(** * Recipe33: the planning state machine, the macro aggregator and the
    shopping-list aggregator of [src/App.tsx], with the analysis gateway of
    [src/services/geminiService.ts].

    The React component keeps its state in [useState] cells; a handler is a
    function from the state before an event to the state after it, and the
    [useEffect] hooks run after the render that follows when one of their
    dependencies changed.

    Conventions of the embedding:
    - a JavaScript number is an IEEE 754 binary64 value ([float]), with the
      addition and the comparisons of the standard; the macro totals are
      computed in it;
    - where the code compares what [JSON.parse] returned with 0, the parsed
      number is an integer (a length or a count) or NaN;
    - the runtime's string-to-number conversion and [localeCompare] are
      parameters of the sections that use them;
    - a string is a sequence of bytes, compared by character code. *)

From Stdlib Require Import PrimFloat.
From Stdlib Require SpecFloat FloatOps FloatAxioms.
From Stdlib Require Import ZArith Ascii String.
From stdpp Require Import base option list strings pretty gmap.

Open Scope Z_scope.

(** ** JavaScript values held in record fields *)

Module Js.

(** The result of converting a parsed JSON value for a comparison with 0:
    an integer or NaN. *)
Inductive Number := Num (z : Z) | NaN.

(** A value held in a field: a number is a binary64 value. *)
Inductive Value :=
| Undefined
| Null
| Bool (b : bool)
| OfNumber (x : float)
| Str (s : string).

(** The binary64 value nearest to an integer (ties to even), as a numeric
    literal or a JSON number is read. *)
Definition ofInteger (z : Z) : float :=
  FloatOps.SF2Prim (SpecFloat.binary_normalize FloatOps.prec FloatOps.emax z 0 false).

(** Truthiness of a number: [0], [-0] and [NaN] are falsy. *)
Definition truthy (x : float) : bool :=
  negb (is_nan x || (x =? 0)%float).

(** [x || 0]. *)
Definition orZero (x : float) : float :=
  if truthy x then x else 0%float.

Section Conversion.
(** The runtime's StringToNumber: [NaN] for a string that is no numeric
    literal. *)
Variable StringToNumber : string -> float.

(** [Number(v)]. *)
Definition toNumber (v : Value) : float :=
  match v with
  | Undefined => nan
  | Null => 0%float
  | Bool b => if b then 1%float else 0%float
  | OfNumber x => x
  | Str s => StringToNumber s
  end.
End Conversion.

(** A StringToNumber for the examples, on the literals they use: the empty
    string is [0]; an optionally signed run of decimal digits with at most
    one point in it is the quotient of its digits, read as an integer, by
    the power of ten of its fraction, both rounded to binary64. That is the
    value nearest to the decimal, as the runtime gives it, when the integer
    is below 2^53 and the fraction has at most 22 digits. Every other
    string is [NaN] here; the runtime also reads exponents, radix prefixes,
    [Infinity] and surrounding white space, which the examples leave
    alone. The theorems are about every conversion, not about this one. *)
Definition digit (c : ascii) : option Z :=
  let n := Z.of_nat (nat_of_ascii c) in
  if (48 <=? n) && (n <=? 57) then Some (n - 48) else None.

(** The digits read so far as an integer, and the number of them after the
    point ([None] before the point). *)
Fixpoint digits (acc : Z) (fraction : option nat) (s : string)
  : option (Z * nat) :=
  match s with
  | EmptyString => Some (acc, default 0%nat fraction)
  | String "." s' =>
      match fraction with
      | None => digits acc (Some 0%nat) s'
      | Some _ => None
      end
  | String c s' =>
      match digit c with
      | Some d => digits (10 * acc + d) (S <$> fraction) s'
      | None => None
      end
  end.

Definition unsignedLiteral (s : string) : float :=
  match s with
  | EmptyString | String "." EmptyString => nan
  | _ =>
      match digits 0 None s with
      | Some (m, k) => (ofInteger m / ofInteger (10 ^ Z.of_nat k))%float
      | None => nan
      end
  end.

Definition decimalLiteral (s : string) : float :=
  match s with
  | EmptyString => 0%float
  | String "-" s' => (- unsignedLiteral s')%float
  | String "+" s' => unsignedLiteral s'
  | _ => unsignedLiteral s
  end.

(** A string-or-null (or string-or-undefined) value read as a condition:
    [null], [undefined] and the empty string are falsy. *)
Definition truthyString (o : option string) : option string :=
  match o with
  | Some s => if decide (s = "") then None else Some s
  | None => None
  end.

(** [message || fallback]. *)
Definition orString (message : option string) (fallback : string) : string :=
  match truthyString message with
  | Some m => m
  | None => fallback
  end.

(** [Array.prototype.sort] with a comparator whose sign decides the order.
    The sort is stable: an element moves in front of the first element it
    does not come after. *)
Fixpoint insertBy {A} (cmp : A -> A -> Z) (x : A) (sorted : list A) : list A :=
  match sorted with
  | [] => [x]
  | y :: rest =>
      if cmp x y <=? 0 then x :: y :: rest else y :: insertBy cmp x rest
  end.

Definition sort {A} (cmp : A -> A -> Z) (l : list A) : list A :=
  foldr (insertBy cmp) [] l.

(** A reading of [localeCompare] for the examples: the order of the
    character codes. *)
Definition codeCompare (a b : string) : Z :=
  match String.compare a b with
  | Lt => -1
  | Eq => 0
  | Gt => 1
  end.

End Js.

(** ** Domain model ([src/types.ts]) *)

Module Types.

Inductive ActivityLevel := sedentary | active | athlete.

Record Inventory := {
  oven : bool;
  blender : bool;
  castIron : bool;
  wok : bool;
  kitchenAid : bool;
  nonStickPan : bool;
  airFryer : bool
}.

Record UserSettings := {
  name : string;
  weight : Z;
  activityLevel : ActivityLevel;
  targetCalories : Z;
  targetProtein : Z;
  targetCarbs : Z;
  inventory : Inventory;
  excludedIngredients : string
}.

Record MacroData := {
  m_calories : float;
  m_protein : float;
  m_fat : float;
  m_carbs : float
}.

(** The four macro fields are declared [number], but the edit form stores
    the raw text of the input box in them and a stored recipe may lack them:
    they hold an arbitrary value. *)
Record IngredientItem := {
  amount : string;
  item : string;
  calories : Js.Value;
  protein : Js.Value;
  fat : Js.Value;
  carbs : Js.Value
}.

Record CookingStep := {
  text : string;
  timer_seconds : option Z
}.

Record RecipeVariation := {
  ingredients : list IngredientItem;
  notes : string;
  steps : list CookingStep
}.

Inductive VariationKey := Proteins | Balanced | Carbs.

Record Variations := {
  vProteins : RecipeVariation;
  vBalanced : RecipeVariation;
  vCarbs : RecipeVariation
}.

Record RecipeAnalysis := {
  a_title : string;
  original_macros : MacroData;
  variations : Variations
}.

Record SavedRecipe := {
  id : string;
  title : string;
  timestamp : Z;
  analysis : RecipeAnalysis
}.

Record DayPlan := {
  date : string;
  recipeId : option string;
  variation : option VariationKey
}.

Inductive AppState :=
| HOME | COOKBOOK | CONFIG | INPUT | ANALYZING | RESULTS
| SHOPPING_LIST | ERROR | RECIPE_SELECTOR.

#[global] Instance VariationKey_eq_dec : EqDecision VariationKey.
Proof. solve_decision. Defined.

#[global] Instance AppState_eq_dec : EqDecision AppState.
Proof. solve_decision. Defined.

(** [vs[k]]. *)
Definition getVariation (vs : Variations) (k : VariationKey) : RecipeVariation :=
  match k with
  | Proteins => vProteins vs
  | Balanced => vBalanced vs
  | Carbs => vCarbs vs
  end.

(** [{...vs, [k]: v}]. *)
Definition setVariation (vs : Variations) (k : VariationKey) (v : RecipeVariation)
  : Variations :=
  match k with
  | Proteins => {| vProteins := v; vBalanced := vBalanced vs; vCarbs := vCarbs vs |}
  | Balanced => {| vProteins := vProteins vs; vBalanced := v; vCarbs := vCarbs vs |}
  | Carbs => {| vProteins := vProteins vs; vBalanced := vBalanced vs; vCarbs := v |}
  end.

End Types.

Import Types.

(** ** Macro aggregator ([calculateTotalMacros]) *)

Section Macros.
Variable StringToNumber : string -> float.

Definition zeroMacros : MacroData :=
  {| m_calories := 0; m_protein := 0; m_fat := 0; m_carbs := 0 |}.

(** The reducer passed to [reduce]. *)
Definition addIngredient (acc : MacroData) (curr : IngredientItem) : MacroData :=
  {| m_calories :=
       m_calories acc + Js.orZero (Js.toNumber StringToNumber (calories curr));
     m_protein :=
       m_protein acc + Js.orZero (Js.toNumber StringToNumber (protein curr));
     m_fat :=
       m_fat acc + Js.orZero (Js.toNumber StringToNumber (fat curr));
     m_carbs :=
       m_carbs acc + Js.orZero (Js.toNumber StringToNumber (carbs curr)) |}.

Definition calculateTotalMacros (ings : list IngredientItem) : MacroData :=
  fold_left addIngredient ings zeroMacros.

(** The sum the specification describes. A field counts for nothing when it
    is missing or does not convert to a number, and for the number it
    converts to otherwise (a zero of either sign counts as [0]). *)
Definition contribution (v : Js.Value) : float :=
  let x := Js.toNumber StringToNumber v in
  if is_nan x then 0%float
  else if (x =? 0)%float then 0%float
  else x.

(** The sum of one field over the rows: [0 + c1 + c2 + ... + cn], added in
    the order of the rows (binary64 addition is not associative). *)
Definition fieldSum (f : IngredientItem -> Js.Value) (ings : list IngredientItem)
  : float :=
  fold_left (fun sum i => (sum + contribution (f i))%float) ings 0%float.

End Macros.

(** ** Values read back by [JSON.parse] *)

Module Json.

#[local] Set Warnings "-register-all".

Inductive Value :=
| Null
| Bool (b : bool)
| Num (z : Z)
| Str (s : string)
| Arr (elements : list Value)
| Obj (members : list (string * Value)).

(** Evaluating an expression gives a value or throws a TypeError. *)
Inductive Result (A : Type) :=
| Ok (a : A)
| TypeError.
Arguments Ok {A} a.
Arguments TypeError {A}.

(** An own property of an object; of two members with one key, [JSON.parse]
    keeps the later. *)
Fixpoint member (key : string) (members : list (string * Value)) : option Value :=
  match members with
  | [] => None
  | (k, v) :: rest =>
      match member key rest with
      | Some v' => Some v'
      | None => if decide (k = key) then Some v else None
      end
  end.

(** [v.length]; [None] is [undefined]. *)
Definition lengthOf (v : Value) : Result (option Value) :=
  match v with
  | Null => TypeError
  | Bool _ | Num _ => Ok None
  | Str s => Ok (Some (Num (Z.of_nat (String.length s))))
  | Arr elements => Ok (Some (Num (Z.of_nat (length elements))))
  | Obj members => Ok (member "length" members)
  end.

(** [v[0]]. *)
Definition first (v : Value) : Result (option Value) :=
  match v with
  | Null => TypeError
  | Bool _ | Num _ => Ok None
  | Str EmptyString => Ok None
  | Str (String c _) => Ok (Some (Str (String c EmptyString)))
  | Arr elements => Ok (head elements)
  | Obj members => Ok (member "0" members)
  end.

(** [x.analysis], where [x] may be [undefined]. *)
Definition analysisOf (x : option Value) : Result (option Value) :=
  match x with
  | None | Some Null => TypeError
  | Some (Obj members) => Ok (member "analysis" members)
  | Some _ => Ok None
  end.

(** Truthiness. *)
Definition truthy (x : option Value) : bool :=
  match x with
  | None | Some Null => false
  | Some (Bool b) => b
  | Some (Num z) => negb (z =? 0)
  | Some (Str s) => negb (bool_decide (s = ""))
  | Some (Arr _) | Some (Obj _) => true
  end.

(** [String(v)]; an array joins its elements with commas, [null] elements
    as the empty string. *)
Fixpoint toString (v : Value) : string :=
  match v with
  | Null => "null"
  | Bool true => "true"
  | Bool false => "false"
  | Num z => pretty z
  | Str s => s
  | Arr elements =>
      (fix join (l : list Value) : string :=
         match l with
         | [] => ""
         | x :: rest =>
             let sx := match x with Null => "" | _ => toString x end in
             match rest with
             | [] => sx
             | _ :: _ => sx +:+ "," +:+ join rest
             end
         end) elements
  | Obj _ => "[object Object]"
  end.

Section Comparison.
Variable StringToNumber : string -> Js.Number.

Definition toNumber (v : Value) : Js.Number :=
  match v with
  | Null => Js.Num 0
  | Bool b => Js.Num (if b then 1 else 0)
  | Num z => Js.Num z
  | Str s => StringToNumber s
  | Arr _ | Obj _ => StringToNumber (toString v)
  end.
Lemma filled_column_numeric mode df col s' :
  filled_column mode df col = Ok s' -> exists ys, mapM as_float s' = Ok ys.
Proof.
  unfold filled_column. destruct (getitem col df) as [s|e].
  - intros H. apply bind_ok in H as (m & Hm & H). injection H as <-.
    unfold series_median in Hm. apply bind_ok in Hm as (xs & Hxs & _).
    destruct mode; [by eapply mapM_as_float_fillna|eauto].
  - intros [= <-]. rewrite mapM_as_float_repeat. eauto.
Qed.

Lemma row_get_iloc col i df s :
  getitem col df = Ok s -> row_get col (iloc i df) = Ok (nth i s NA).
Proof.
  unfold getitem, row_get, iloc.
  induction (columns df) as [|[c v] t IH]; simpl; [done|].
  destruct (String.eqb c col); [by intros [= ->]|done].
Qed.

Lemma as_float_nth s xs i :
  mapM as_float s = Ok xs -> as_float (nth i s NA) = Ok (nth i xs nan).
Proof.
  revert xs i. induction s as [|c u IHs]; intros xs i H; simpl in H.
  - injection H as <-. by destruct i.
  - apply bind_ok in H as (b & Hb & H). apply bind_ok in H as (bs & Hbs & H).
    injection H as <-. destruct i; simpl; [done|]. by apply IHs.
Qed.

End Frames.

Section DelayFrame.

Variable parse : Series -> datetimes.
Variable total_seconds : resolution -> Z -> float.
· · · · ·
GOAL OF THE EXERCISE ->
Your answer should be a number alone, please: the count of lines in the listing where the word "vProteins" appears.

SOLUTION FOR THIS EXERCISE ->
5